Acquired cholesteatoma
The acquired cholesteatoma is originating at a so-called retraction pocket most frequently situated at the upper and posterior part of the tympanic membrane or the pars flaccida.
This retraction pocket gradually starts to fill up Prussak’s space, and when it gets sealed off, this retraction pocket is gradually starting to enlarge by the continuous desquamation of the epithelium, the so-called cholesteatoma matrix [8, 9].

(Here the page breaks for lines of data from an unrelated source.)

Lemma grep_files_run pattern p files rest lts : forall buf s,
  is_str pattern p -> length buf = 1024%nat -> u_short s = [] -> 0 <= free_fd (u_fds s) 0 16 ->
  Forall2 (holds_text s) files lts -> unopenable s rest ->
  exists sel, selects p (lts ≫= fst) sel /\ let s' := emit 1 (with_newlines sel ++ complaint rest) s in
    wpe (grep_files pattern (files ++ rest) buf) s (fun _ s1 => s1 = s') (fun w s1 => w = Exited /\ s1 = s').
Proof.
  intros buf s Hp Hb Hsh Hfree HF Hrest. revert buf s Hb Hsh Hfree HF Hrest. revert lts.
  induction files as [|a files IH]; intros lts buf s Hb Hsh Hfree HF Hrest;
    inversion HF as [|? lt ? lts' (Ha & Hg & Hgt) HF']; subst; cbn [app mbind list_bind].
  - exists []. split; [constructor|]. cbn [with_newlines mbind list_bind app]. destruct rest as [|a rest]; cbn [grep_files complaint].
    + apply wpe_ret. by rewrite emit_nil.
    + destruct Hrest as [Ha H8]. unfold wpe, open, mbind, M_bind, get. rewrite Ha. cbn [mret M_ret Z.ltb Z.compare].
      unfold printf, pstr, exit.
      change (chars ("grep: cannot open %s" ++ nl)) with (chars "grep: cannot open " ++ [37; 115; 10]).
      rewrite printf_text by reflexivity. change (printf_loop 1 [37; 115; 10] 0 [PStr (cut0 a)]) with (printf 1 line_fmt [PStr (cut0 a)]).
      by rewrite (print_line 1 (cut0 a)), emit_app.
  - cbn [grep_files]. pose proof Hfree as Hfree'. set (fd := free_fd (u_fds s) 0 16) in Hfree. set (data := with_newlines lt.1 ++ lt.2) in *.
    assert (Hopen : open (cut0 a) s = Ret fd (set_fds (<[fd := data]> (u_fds s)) s)).
    { unfold open, get, put, mbind, M_bind, mret, M_ret. rewrite Ha. fold fd. by rewrite (proj2 (Z.ltb_ge _ _)) by lia. }
    pose proof (free_fd_free (u_fds s) 16 0 ltac:(lia) Hfree) as Hnone. fold fd in Hnone. clearbody fd.
    destruct (wp_inv _ _ _ (grep_run pattern p fd lt.1 lt.2 buf (set_fds (<[fd := data]> (u_fds s)) s) Hp Hb
      ltac:(cbn; by rewrite lookup_insert_eq) Hsh Hg Hgt)) as (buf' & s1 & Hrun & sel & Hb' & Hsel & ->).
    destruct (IH lts' buf' (emit 1 (with_newlines sel) s)) as (sel' & Hsel' & Hw); try done.
    exists (sel ++ sel'). split; [by apply selects_app|]. apply wpe_bind. unfold wpe at 1. rewrite Hopen, (proj2 (Z.ltb_ge _ _)) by lia.
    apply wpe_bind. unfold wpe at 1. rewrite Hrun. apply wpe_bind. unfold close, modify, wpe at 1. cbn.
    rewrite insert_insert_eq, delete_insert_id by done. rewrite with_newlines_app, <- app_assoc, <- emit_app. exact Hw.
Qed.

(** C34: [grep pattern file...] terminates and writes on the standard output
    the lines of the files that the pattern matches, in order and unchanged,
    up to the first file that cannot be opened, about which it writes a
    message. It leaves no descriptor open. What follows the last newline of a
    file is not a line: it is not matched, and never printed. The lines have
    no NUL and are shorter than the buffer, reads return as much as they can,
    and a descriptor is free. *)
Theorem grep_main_prints name pattern p files rest lts s :
  is_str pattern p -> files ++ rest <> [] -> u_short s = [] -> 0 <= free_fd (u_fds s) 0 16 ->
  Forall2 (holds_text s) files lts -> unopenable s rest ->
  exists sel, selects p (lts ≫= fst) sel /\
    grep_main (name :: pattern :: files ++ rest) s = Stop Exited (emit 1 (with_newlines sel ++ complaint rest) s).
Proof.
  intros Hp Hne Hsh Hfree HF Hrest. set (buf := replicate (Z.to_nat sizeof_buf) 0).
  destruct (grep_files_run pattern p files rest lts buf s Hp eq_refl Hsh Hfree HF Hrest) as (sel & Hsel & Hrun).
  exists sel. split; [done|]. destruct (files ++ rest) as [|f l] eqn:E; [done|]. cbn [grep_main]. fold buf. unfold mbind, M_bind.
  unfold wpe in Hrun. destruct (grep_files pattern (f :: l) buf s); [by rewrite Hrun|by destruct Hrun as [-> ->]].
Qed.

(** Two files, one line of which matches, what follows the last newline of
    one of them, and a name that is no file. *)
Definition grep_demo : uio :=
  Uio {[chars "a" := chars "xy" ++ [10] ++ chars "abc" ++ [10]; chars "b" := chars "b" ++ [10] ++ chars "ac"]} ∅ [] [].

Lemma grep_line_bool l :
  forallb (fun c => negb (c =? 10) && negb (c =? 0)) l && (length l <=? 1022)%nat = true -> grep_line l.
Proof.
  intros [Hl Hn]%andb_true_iff. rewrite forallb_forall in Hl. split.
  - intros Hin. apply list_elem_of_In, Hl in Hin. done.
  - apply Forall_forall. intros c Hc. apply list_elem_of_In, Hl in Hc. lia.
  - by apply Nat.leb_le.
Qed.

Lemma grep_main_prints_witness :
  exists sel, selects (chars "a*c$") [chars "xy"; chars "abc"; chars "b"] sel /\
    grep_main [lit "grep"; lit "a*c$"; lit "a"; lit "b"; lit "d"] grep_demo =
      Stop Exited (emit 1 (with_newlines sel ++ chars "grep: cannot open d" ++ [10]) grep_demo).
Proof.
  apply (grep_main_prints _ _ _ [lit "a"; lit "b"] [lit "d"] [([chars "xy"; chars "abc"], []); ([chars "b"], chars "ac")]);
    [by apply is_str_lit; repeat constructor|done|done|done| |by split; repeat constructor].
  apply Forall2_cons; split; [|apply Forall2_cons; split; [|constructor]]; (split; [done|]); (split; [|by apply grep_line_bool]);
    repeat (apply Forall_cons; split; [by apply grep_line_bool|]); constructor.
Defined.

(** A read that stops inside a line loses its beginning: no newline is found,
    and [m] is reset. *)
Example grep_short_read :
  let s := Uio ∅ {[0 := chars "ab" ++ [10]]} [1] [] in
  exists s', grep_main [lit "grep"; lit "ab"] s = Stop Exited s' /\ u_out s' = [] /\
  exists s', grep_main [lit "grep"; lit "ab"] (set_short [] s) = Stop Exited s' /\ written 1 s' = chars "ab" ++ [10].
Proof. vm_compute. eauto 10. Qed.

Growing slowly, this pars flaccida cholesteatoma will start eroding surrounding structures. It will start to erode the scutum—the bony spur of Prussak’s space—and the ossicular chain at the level of the malleus head and the body and short process of the incus. The lateral epitympanic wall can also be eroded. By further expanding, the ossicular chain is displaced medially in case of a pars flaccida cholesteatoma [8, 9].
When the cholesteatoma expands further, it gradually fills up the attic towards the mastoid and it can erode several structures with possible complications. Extension towards the roof of the middle ear cavity can erode the tegmen with possible invasion into the middle cranial fossa and subsequent complications of meningitis or a temporal lobe abscess [8].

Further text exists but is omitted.